EXCERPTED RECORDS: Begin
Example refusals_are : refusals = [mkDenied ResourceRef.subtree_scope "C:/users/u/.ssh" read].
Proof. vm_compute. reflexivity. Qed.
Example tree_listed_all : length (match boundedTree lstat readdir (at_ []) with Ok l => l | Err _ => [] end) = 6.
Proof. vm_compute. reflexivity. Qed.

Ltac segs := repeat (apply Forall_cons_2 || apply Forall_nil_2); repeat split; vm_compute; (reflexivity || discriminate).
Lemma at_wf segs : Forall seg segs → drive_wf (at_ segs).
Proof. intros Hs. exists "C"%char, ("users" :: "u" :: segs). split_and!; [done..|]. do 2 (apply Forall_cons_2; [segs|]). done. Qed.
Lemma input_drive : drive_input input.
Proof.
  split; cbn [PolicyBuilder.context SensitivePaths.home SensitivePaths.workspace context input stateDir toolchainRoots agentStateDirs tempDirs grants app profile].
  - exists "C"%char, ["users"; "u"]. split_and!; [done..|segs|done].
  - apply at_wf. segs.
  - apply at_wf. segs.
  - repeat (apply Forall_cons_2 || apply Forall_nil_2); apply at_wf; segs.
  - by split; intros rs [= <-].
  - constructor.
Qed.
Lemma built_ok : build Registry.default_registry input ∅ = ((build Registry.default_registry input ∅).1, Ok built).
Proof. apply PolicyProperties.snd_pair. vm_compute. reflexivity. Qed.
Lemma planned_ok : plan (policy built) context overlay = Ok planned.
Proof. vm_compute. reflexivity. Qed.
Lemma scanned_ok : scan listTree (policy built) context (readDenyScans planned) tt = (tt, Ok refusals).
Proof. vm_compute. reflexivity. Qed.
Lemma key_found : reach lstat readdir (at_ []) (at_ [".ssh"; "id_rsa"]) false.
Proof.
  eapply (reach_below _ _ _ _ ".ssh"); [vm_compute; reflexivity|vm_compute; reflexivity|by left|by right|vm_compute; reflexivity|].
  eapply (reach_below _ _ _ _ "id_rsa"); [vm_compute; reflexivity|vm_compute; reflexivity|by left|by left|vm_compute; reflexivity|].
  apply reach_file. vm_compute. reflexivity.
Qed.
End SampleWindows.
EXCERPTED RECORDS: End
▸ **TASK**
Write out word for word only the lines from the one with "Lemma built_ok : build" to the end of the material, both ends included.

▸ **WRITTEN SOLUTION**
Lemma built_ok : build Registry.default_registry input ∅ = ((build Registry.default_registry input ∅).1, Ok built).
Proof. apply PolicyProperties.snd_pair. vm_compute. reflexivity. Qed.
Lemma planned_ok : plan (policy built) context overlay = Ok planned.
Proof. vm_compute. reflexivity. Qed.
Lemma scanned_ok : scan listTree (policy built) context (readDenyScans planned) tt = (tt, Ok refusals).
Proof. vm_compute. reflexivity. Qed.
Lemma key_found : reach lstat readdir (at_ []) (at_ [".ssh"; "id_rsa"]) false.
Proof.
  eapply (reach_below _ _ _ _ ".ssh"); [vm_compute; reflexivity|vm_compute; reflexivity|by left|by right|vm_compute; reflexivity|].
  eapply (reach_below _ _ _ _ "id_rsa"); [vm_compute; reflexivity|vm_compute; reflexivity|by left|by left|vm_compute; reflexivity|].
  apply reach_file. vm_compute. reflexivity.
Qed.
End SampleWindows.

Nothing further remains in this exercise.